From the line with "normalize. unfold parse_release_data_with." to the final line of the records, every line is to be duplicated exactly, both of those lines included.
*** Given records Section Begins ***
(** The resolution of a full country name, on the sample catalog. *)
Lemma country_resolution_witness :
  let d : gmap string pyval := <["country_code" := PStr (u "United States")]> ∅ in
  (d !! "country_code" = Some (PStr (u "United States")) /\
   u "United States" ≠ EMPTY /\ d !! "release_type" ≠ Some PNone) /\
  (apply_business_logic d).2 !! "country_code" = Some (PStr (u "US")) /\
  (apply_business_logic d).2 !! "country_name" = Some (PStr (u "United States")).
Proof.
  intros d.
  assert (d !! "country_code" = Some (PStr (u "United States"))) as H1
    by reflexivity.
  assert (u "United States" ≠ EMPTY) as H2 by discriminate.
  assert (d !! "release_type" ≠ Some PNone) as H3 by discriminate.
  split; [done|].
  exact (proj2 (country_resolution d (u "United States") H1 H2 H3)).
Defined.

(** C3 as stated fails: a release type no rule matches is left with its
    surrounding blanks. *)
Lemma unmatched_release_type_not_trimmed :
  let d : gmap string pyval := <["release_type" := PStr (u "  Remix  ")]> ∅ in
  (apply_business_logic d).2 !! "release_type" = Some (PStr (u "  Remix  ")) /\
  (apply_business_logic d).2 !! "release_type" ≠ Some (PStr (u "Remix")).
Proof. vm_compute. split; [reflexivity|discriminate]. Qed.

(** A release type with a video phrase, in mixed case and with blanks. *)
Lemma release_type_mapping_witness :
  let d : gmap string pyval := <["release_type" := PStr (u " Single + Video ")]> ∅ in
  d !! "release_type" = Some (PStr (u " Single + Video ")) /\
  (apply_business_logic d).1 = Return tt /\
  (apply_business_logic d).2 !! "release_type" = Some (PStr (u "New Single")).
Proof.
  intros d.
  assert (d !! "release_type" = Some (PStr (u " Single + Video "))) as H1
    by reflexivity.
  split; [done|].
  exact (release_type_mapping d (u " Single + Video ") H1).
Defined.

(** Two passes over a record that the first pass rewrites. *)
Lemma normalizer_idempotent_witness :
  Sample.cumbia_record !! "release_type" ≠ Some PNone /\
  let d1 := (apply_business_logic Sample.cumbia_record).2 in
  let d2 := (apply_business_logic d1).2 in
  d1 !! "genre" = Some (PStr (u "Tropical")) /\
  d1 !! "release_type" = Some (PStr (u "New EP")) /\
  d2 !! "genre" = d1 !! "genre" /\
  d2 !! "release_type" = d1 !! "release_type" /\
  d2 !! "label" = d1 !! "label" /\
  d2 !! "latin_audience" = d1 !! "latin_audience".
Proof.
  assert (Sample.cumbia_record !! "release_type" ≠ Some PNone) as H1 by discriminate.
  split; [done|]. intros d1 d2.
  split; [reflexivity|]. split; [reflexivity|].
  exact (proj2 (proj2 (normalizer_idempotent Sample.cumbia_record H1))).
Defined.

(** The lower-case code of the United States. *)
Lemma two_letter_code_keeps_case_witness :
  let d : gmap string pyval := <["country_code" := PStr (u "us")]> ∅ in
  countries_get (upper (u "us"))
    = Return (Some {| alpha_2 := u "US"; name := u "United States" |}) /\
  (apply_business_logic d).1 = Return tt /\
  (apply_business_logic d).2 !! "country_code" = Some (PStr (u "us")) /\
  (apply_business_logic d).2 !! "country_name" = Some (PStr (u "United States")).
Proof.
  intros d.
  assert (countries_get (upper (u "us"))
          = Return (Some {| alpha_2 := u "US"; name := u "United States" |})) as H4
    by reflexivity.
  split; [done|].
  refine (two_letter_code_keeps_case d (u "us") _ _ _ _ H4);
    [reflexivity | reflexivity | discriminate].
Defined.

End NormalizerExamples.

(** ** Extraction and review *)

Section FlowFacts.
Context `{Unicode} `{PyCountry} `{Collaborators} `{FormFramework}.

Arguments u : simpl never.

(** *** The Parse Data button *)

(** The handler never touches the generated script. *)
Lemma parse_button_script (raw : pystr) (st : session) :
  generated_script (parse_button raw st).1 = generated_script st.
Proof.
  unfold parse_button. destruct (is_empty raw); [done|].
  destruct (parse_release_data raw) as [[parsed|] shown]; [|done].
  by case_bool_decide.
Qed.

(** C7: when the model call raises, or the cleaned response does not
    decode, with exception [e]: [parse_release_data] shows the error and
    returns [None]; what it does is the same whatever the normalizer is, so
    no normalization takes place; and the handler of the button leaves the
    session, with the record parsed before, as it was. *)
Theorem failed_extraction_keeps_record (raw : pystr) (st : session) (e : exn) :
  raw ≠ EMPTY ->
  (response_text ← generate_content (prompt raw);
   json_loads (clean_json_response response_text)) = Raise e ->
  parse_release_data raw
    = (None, [StError (u "Error parsing data: " ++ exn_msg e)]) /\
  (forall normalize : M unit,
     parse_release_data_with normalize raw = parse_release_data raw) /\
  parse_button raw st
    = (st, [StError (u "Error parsing data: " ++ exn_msg e)]).
Proof.
  intros Hraw Hfail.
  assert (forall normalize : M unit,
            parse_release_data_with normalize raw
            = (None, [StError (u "Error parsing data: " ++ exn_msg e)])) as Hany.
  { intros normalize. unfold parse_release_data_with.
    unfold mbind, outcome_bind in *.
    destruct (generate_content (prompt raw)) as [response_text|e1].
    - by rewrite Hfail.
    - by inversion Hfail. }
  split; [apply Hany|]. split.
  - intros normalize. unfold parse_release_data. by rewrite !Hany.
  - unfold parse_button. destruct raw as [|c raw]; [done|]. simpl.
    unfold parse_release_data. by rewrite Hany.
Qed.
*** Given records Section Ends ***
### Task output
  { intros normalize. unfold parse_release_data_with.
    unfold mbind, outcome_bind in *.
    destruct (generate_content (prompt raw)) as [response_text|e1].
    - by rewrite Hfail.
    - by inversion Hfail. }
  split; [apply Hany|]. split.
  - intros normalize. unfold parse_release_data. by rewrite !Hany.
  - unfold parse_button. destruct raw as [|c raw]; [done|]. simpl.
    unfold parse_release_data. by rewrite Hany.
Qed.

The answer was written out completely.